The grandfather of Canada’s elevator industry, John Fensom created elevating devices that were quickly adopted by department stores; factories; buildings of commerce; and, of course, Canada’s emerging network of railway hotels.
Around the same time, a transportation boom was underway. People were traveling more than ever before. Prior to the automobile and before the opening of the CPR, getting across Canada was nearly impossible. It would have taken months via boat, horseback or on foot. However, once CPR completed its routes, a trip across the country could be counted in days. CPR General Manager (and, later, President) William Cornelius Van Horne set his sights on visitors, famously declaring, “If we can’t export the scenery, we’ll import the tourists.”
In the process of construction and to attract investment — as well as European immigrants — CPR embarked on one of the largest travel and tourism projects in the world. While engineers built stations, bridges and tunnels to handle the huge amount of industrial traffic generated by the railroad, architects busily erected luxury hotels. These grand hotels were not just designed to serve the railroad. Soaring over the cities and landscapes around them, their designs were intended to impress and attract people to Canada from around the world.
Why were these expensive structures deemed a necessity by the newly formed CPR? Why didn’t the CPR erect simple, functional hotels to serve its passengers and workers? Before we can answer that, we must expand our view of what was happening.
The ceremonial “Last Spike” was driven on November 7, 1885, in Craigellachie, British Columbia, marking the completion of the CPR. Construction of the railway was considered one of the greatest technological feats of the 19th century. However, in 1885, another technological feat was underway.
Enter the Elevator
Commonly considered the first skyscraper, the Home Insurance Building was unveiled in Chicago that same year. Complete with an iron frame and four electric elevators serving all 10 floors, this new building typology marked a change in how buildings would look and function. New methods in construction meant larger, decorative and durable buildings could be erected quickly. It also meant buildings were becoming smarter and more mechanical in their operation. In both Canada and the U.S., elevator shafts were suddenly made central to a building’s design. The introduction of the elevator even prompted architects, for the first time, to rotate their drafting boards to better suit the vertical orientation of these new, elevatored buildings.
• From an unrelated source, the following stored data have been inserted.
Lemma hello_body_finds h buf rest :
  hello_ok h → drop 43 buf = hello_rest h ++ rest →
  hello_body buf = Done (SniName (server_name h)).
Proof.
  intros (Hv & Hlen & Hpre) Hd. unfold hello_body.
  change (9 + 2 + 32)%nat with 43%nat. cbv zeta.
  assert (length buf = 43 + length (hello_rest h ++ rest))%nat as Hl by (by apply drop_length_le).
  unfold hello_rest in Hd, Hl. rewrite !length_app in Hl. simpl length in Hl.
  destruct (Nat.leb_spec (length buf) 43); [lia|]. rewrite <-!app_assoc in Hd. cbn [app] in Hd.
  destruct (index_at _ _ _ _ Hd) as [-> Hd1]. rewrite done_bind. rewrite Nat2Z.id.
  apply drop_past in Hd1.
  replace (43 + 1 + length (session_id h))%nat with (43 + (1 + length (session_id h)))%nat
    in Hd1 by lia. set (p1 := (43 + (1 + length (session_id h)))%nat) in *.
  destruct (Nat.ltb_spec (length buf) (p1 + 2)); [lia|].
  destruct (index16_at _ _ _ _ Hd1) as [-> Hd2]. rewrite done_bind. apply drop_past in Hd2.
  replace (p1 + 2 + length (cipher_suites h))%nat
    with (p1 + (2 + length (cipher_suites h)))%nat in Hd2 by lia.
  set (p2 := (p1 + (2 + length (cipher_suites h)))%nat) in *.
  destruct (Nat.leb_spec (length buf) p2); [lia|]. cbn [app] in Hd2.
  destruct (index_at _ _ _ _ Hd2) as [-> Hd3]. rewrite done_bind. rewrite Nat2Z.id.
  apply drop_past in Hd3.
  replace (p2 + 1 + length (compression h))%nat with (p2 + (1 + length (compression h)))%nat
    in Hd3 by lia. set (p3 := (p2 + (1 + length (compression h)))%nat) in *.
  destruct (Nat.ltb_spec (length buf) (p3 + 2)); [lia|].
  destruct (index16_at _ _ _ _ Hd3) as [-> Hd4]. rewrite done_bind.
  destruct (Nat.ltb_spec (length buf) (p3 + 2 + length (exts_bytes h))); [lia|].
  pose proof (concat_exts_length (exts_before h)).
  unfold exts_bytes in Hd4. apply extensions_loop_finds with (pre := exts_before h)
    (post := exts_after h ++ rest); [by rewrite <-!app_assoc in Hd4| | |].
  - eapply Forall_impl; [exact Hpre|]. by intros e (? & _).
  - unfold exts_bytes. rewrite !length_app. lia.
  - unfold exts_bytes in Hl. rewrite !length_app in Hl. rewrite ext_bytes_length in Hl. lia.
Qed.

(** A well-formed ClientHello yields its server name: whatever the session
    id, cipher suites, compression methods, other extensions around the
    server-name extension and bytes after the record, the parser returns
    exactly the name, so the SNI comparison is made on what the client sent. *)
Theorem extract_sni_finds_name h rest :
  hello_ok h → extract_sni (record_bytes h ++ rest) = Done (SniName (server_name h)).
Proof.
  intros Hok. pose proof Hok as (Hv & Hlen & _).
  unfold extract_sni. set (hs := handshake_bytes h) in *.
  assert (length hs = 4 + length (hello_bytes h))%nat as Hhs
    by (unfold hs, handshake_bytes, be24; rewrite !length_app; simpl; lia).
  set (buf := record_bytes h ++ rest).
  assert (length buf = 5 + length hs + length rest)%nat as Hl
    by (unfold buf, record_bytes, be16; rewrite !length_app; simpl; lia).
  destruct (Nat.eqb_spec (length buf) 0); [lia|].
  assert (drop 0 buf = 0x16 :: [3; 1] ++ be16 (length hs) ++ hs ++ rest) as Hd
    by (unfold buf, record_bytes; by rewrite <-!app_assoc).
  destruct (index_at _ _ _ _ Hd) as [-> _]. rewrite done_bind. cbn [Z.eqb Pos.eqb negb].
  destruct (Nat.ltb_spec (length buf) 5); [lia|].
  assert (drop 3 buf = be16 (length hs) ++ hs ++ rest) as Hd3
    by (unfold buf, record_bytes; by rewrite <-!app_assoc).
  destruct (index16_at _ _ _ _ Hd3) as [-> Hd5]. rewrite done_bind.
  destruct (Nat.ltb_spec (length buf) (5 + length hs)); [lia|].
  change (3 + 2)%nat with 5%nat in Hd5. unfold hs, handshake_bytes in Hd5.
  rewrite <-!app_assoc in Hd5. cbn [app] in Hd5. destruct (index_at _ _ _ _ Hd5) as [-> Hd6]. rewrite done_bind.
  cbn [Z.eqb Pos.eqb negb]. unfold be24 in Hd6. cbn [app] in Hd6.
  change (5 + 1)%nat with 6%nat in Hd6.
  destruct (index_at _ _ _ _ Hd6) as [-> Hd7]. rewrite done_bind.
  change (6 + 1)%nat with 7%nat in Hd7.
  destruct (index_at _ _ _ _ Hd7) as [-> Hd8]. rewrite done_bind.
  change (7 + 1)%nat with 8%nat in Hd8.
  destruct (index_at _ _ _ _ Hd8) as [-> Hd9]. rewrite done_bind.
  set (nb := length (hello_bytes h)) in *.
  assert (Z.of_nat nb / 65536 * 65536 + Z.of_nat nb / 256 mod 256 * 256 + Z.of_nat nb mod 256
          = Z.of_nat nb) as ->.
  { assert (0 ≤ Z.of_nat nb < 65536) by lia. clear. Z.to_euclidean_division_equations. lia. }
  rewrite Nat2Z.id. destruct (Nat.ltb_spec (length hs) (4 + nb)); [lia|].
  change (8 + 1)%nat with 9%nat in Hd9. apply (hello_body_finds h buf rest); [done|].
  unfold hello_bytes in Hd9. rewrite <-app_assoc in Hd9. apply drop_past in Hd9.
  by rewrite Hv in Hd9.
Qed.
While Elisha Graves Otis expanded his empire in the U.S., in Canada, John Fensom began experimenting with steam, hand-powered and electrical elevators (p. 80). The grandfather of Canada’s elevator industry, Fensom created elevating devices that were quickly adopted by department stores; factories; buildings of commerce; and, of course, Canada’s emerging network of railway hotels. These innovative new machines added a thrilling feature to building design but, more importantly, were a necessary luxury for tenants and guests of the newly soaring buildings.
To understand why CPR erected such expensive hotels, it is important to understand the unprecedented progress underway during this era. Revolutionary developments in structural engineering, mechanical systems, communications and transportation of goods and people were transforming the entire architectural design field.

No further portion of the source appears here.